In the eighties, the frequency and the bit depth were determined by the CDDA format, which became almost a reference implementation of Kotelnikov’s theorem. With some reservations, this is how the later MP3 can be characterized. Only from the DVD Audio format has the approach to digitizing and sound reproduction been revised.

This is how the first simpler DACs worked, then they began to use converters with a more complex device. Circuitry was modernized, component quality was improved, and multi-bit DAC oversampling technology was also used. Oversampling is the oversampling of a digital stream with upsampling and quantization bit depth to reduce quantization noise.

To explain why oversampling is used, it is necessary to talk about the application of Kotelnikov’s theorem in practice. Not everything here is as optimistic as it seems in the world of mathematics; it is not about anything “precisely”, as it is written in the theorem.

Kotelnikov’s theorem
“Any function F (t), consisting of frequencies from 0 to 1, can be transmitted continuously with any precision using numbers that occur in 1 / (2f 1) seconds”

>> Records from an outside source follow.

(** The answers of [proxy] are the cluster's, with its headers filtered. *)
Lemma proxy_answer gs identity cluster req w a :
  fst (proxy gs identity cluster req w) = Ok a ->
  exists up body, a = Proxied (up_status up) (response_headers (up_headers up)) body.
Proof.
  unfold proxy. rewrite or_fail_bind. destruct (ok_bytes _); [|done]. rewrite or_fail_bind.
  destruct (swap_credentials _ _); [|done]. rewrite ST_bind_eq. unfold send_south. cbv beta iota. rewrite or_fail_bind.
  destruct (exchange _ _) as [up|]; [|done]. rewrite ST_bind_eq.
  destruct (emit_allow _ _ _) as [[[]|e] w1]; [|done].
  destruct (_ && _); [|intros [= <-]; eauto]. rewrite or_fail_bind. destruct (ok_bytes _); [|done].
  rewrite ST_bind_eq. destruct (on_gw_api _ _ _) as [[[]|e] w2]; [|done]. intros [= <-]. eauto.
Qed.

Lemma northbound_response up st body : northbound_ok (Proxied st (response_headers up) body).
Proof. exists up. apply response_headers_get_all. Qed.

(** What a request for a cluster's host does: at most one request is sent, the
    answer is filtered, the permit comes back unless a bridge keeps it, and without
    one nothing happens. *)
Definition relayed (gs : GatewayState) (req : GwRequest) (w : GwWorld) (a : GwAnswer) (w' : GwWorld) : Prop :=
  (exists qs, gw_sent w' = gw_sent w ++ qs /\ (length qs <= 1)%nat /\ Forall (southbound_ok gs req) qs) /\
  northbound_ok a /\
  (gw_permits w <= 0 -> a = GwText 503 "gateway busy: too many inflight proxied requests" /\ w' = w) /\
  gw_permits w' = gw_permits w - (match a with Upgraded => 1 | _ => 0 end).

Lemma to_cluster_relayed gs identity cluster req w :
  cluster_for gs req = Some cluster ->
  let '(a, w') := to_cluster gs identity cluster req w in relayed gs req w a w'.
Proof.
  intros Hc. unfold to_cluster. destruct (Z.leb_spec (gw_permits w) 0) as [Hfull|Hfree].
  { split_and!; [|done|done|lia]. exists []. rewrite app_nil_r. split_and!; [done|cbn; lia|constructor]. }
  destruct (is_websocket_upgrade (gr_headers req)) eqn:Hws.
  - destruct (sends_upgrade gs identity cluster req Hc Hws (acquire w)) as (Hp & Hq).
    assert (Hok : match proxy_upgrade gs identity cluster req (acquire w) with
                  | (Ok a, _) => a = Upgraded
                  | (Err a, _) => a <> Upgraded /\ northbound_ok a end).
    { unfold proxy_upgrade. rewrite ST_bind_eq. destruct (ws_request cluster req) as [q|a] eqn:E.
      - unfold mret at 1, ST_ret at 1. cbv beta iota. rewrite ST_bind_eq. cbv beta iota.
        destruct (connect_async _ _); [|done|done].
        destruct (upgrade_rejection req); [done|]. rewrite ST_bind_eq.
        destruct (emit_allow_ok (E := GwAnswer) gs (gateway_event (id_subject <$> identity) (ep_id cluster) "WS"
          (gr_path req) None None) {| gw_api := gw_api (acquire w); gw_sent := gw_sent (acquire w) ++ [q];
                                      gw_permits := gw_permits (acquire w) |}) as (w1 & ->). done.
      - cbn. unfold ws_request in E. repeat case_match; try done; by injection E as <-. }
    destruct (proxy_upgrade gs identity cluster req (acquire w)) as [[a|a] w']; cbn [snd acquire gw_permits gw_sent] in *.
    + subst a. split_and!; [done|done|lia|lia].
    + destruct Hok as [Hne Hn]. split_and!; [done|done|lia|]. cbn. destruct a; lia || congruence.
  - destruct (sends_proxy gs identity cluster req Hc Hws (acquire w)) as (Hp & Hq).
    pose proof (proxy_answer gs identity cluster req (acquire w)) as Ha.
    destruct (proxy gs identity cluster req (acquire w)) as [[a|e] w']; cbn [fst snd acquire gw_permits gw_sent] in *.
    + destruct (Ha a eq_refl) as (up & body & ->).
      split_and!; [done|apply northbound_response|lia|cbn; lia].
    + split_and!; [done|by destruct e|lia|]. destruct e; cbn; lia.
Qed.

(** The dispatch, for the server's layers. *)
Lemma host_gateway_cases {W Y} (part : W -> GwWorld) put gs identity (next : W -> Y * W) req w :
  let '(a, w') := host_gateway part put gs identity next req w in
  match cluster_for gs req, a with
  | None, inl y => next w = (y, w')
  | Some _, inr b => exists g, w' = put g w /\ relayed gs req (part w) b g
  | _, _ => False
  end.
Proof.
  unfold host_gateway. destruct (cluster_for gs req) as [cluster|] eqn:Hc; [|by destruct (next w)].
  pose proof (to_cluster_relayed gs identity cluster req (part w) Hc) as Ht.
  destruct (to_cluster _ _ _ _ _) as [a g]. by exists g.
Qed.

End request.

(** ** The bridge *)

Definition client_of (e : BridgeEvent) : option AxMessage :=
  match be_input e with FromUpstream (Some m) => ts_to_axum m | _ => None end.
Definition upstream_of (e : BridgeEvent) : option TsMessage :=
  match be_input e with FromClient (Some m) => axum_to_ts m | _ => None end.

(** An event after which the bridge is still open: a message that needs no relay
    or is taken. *)
Definition relays (e : BridgeEvent) : bool :=
  match be_input e with
  | FromUpstream (Some m) => bool_decide (ts_to_axum m = None) || be_sent e
  | FromClient (Some m) => bool_decide (axum_to_ts m = None) || be_sent e
  | _ => false
  end.

(** The deadline after relaying [pre] from a deadline [d]. *)
Definition deadline_after (idle d : Z) (pre : list BridgeEvent) : Z :=
  match last pre with Some e => be_at e + idle | None => d end.

(** Every event of [pre] comes in time. *)
Fixpoint in_time (idle d : Z) (pre : list BridgeEvent) : Prop :=
  match pre with [] => True | e :: pre' => be_at e <= d /\ in_time idle (be_at e + idle) pre' end.

(** The two sides' message types carry the same messages. *)
Lemma messages_convert_back m m' : axum_to_ts m = Some m' <-> ts_to_axum m' = Some m.
Proof. destruct m, m'; cbn; naive_solver. Qed.

Lemma deadline_cons idle d e pre : deadline_after idle d (e :: pre) = deadline_after idle (be_at e + idle) pre.
Proof. unfold deadline_after. rewrite last_cons. by destruct (last pre). Qed.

Consequences of Kotelnikov’s theorem:

Any analog signal can be reconstructed with any precision from its discrete samples taken with a frequency f> 2fc, where fc is the maximum frequency that is limited by the spectrum of the real signal;
If the maximum frequency in the signal is equal to or greater than half the sampling frequency (aliasing), then there is no way to recover the signal from discrete to analog without distortion.
If you are interested in the details, you can consult the main source – the work “On the bandwidth of” ether “and cable in telecommunications” by V. A. Kotelnikov (PDF).

Difficulties with Kotelnikov’s theorem
Kotelnikov’s theorem is often taken too literally and elevated to the absolute. How many articles by staunch skeptics I have read about the wonderful MP3 and CDDA formats and the crazy audiophiles who sell their unnecessary DVD-Audio and DSD to everyone! Of course, your main argument is Kotelnikov’s theorem.

To begin with, the Nyquist frequency, in practice, is not sufficient to transmit an accurate waveform. Due to imperfect conditions, noises and distortions inevitably appear: quantization noise when recording an audio signal, rounding noise during processing and playback, and more.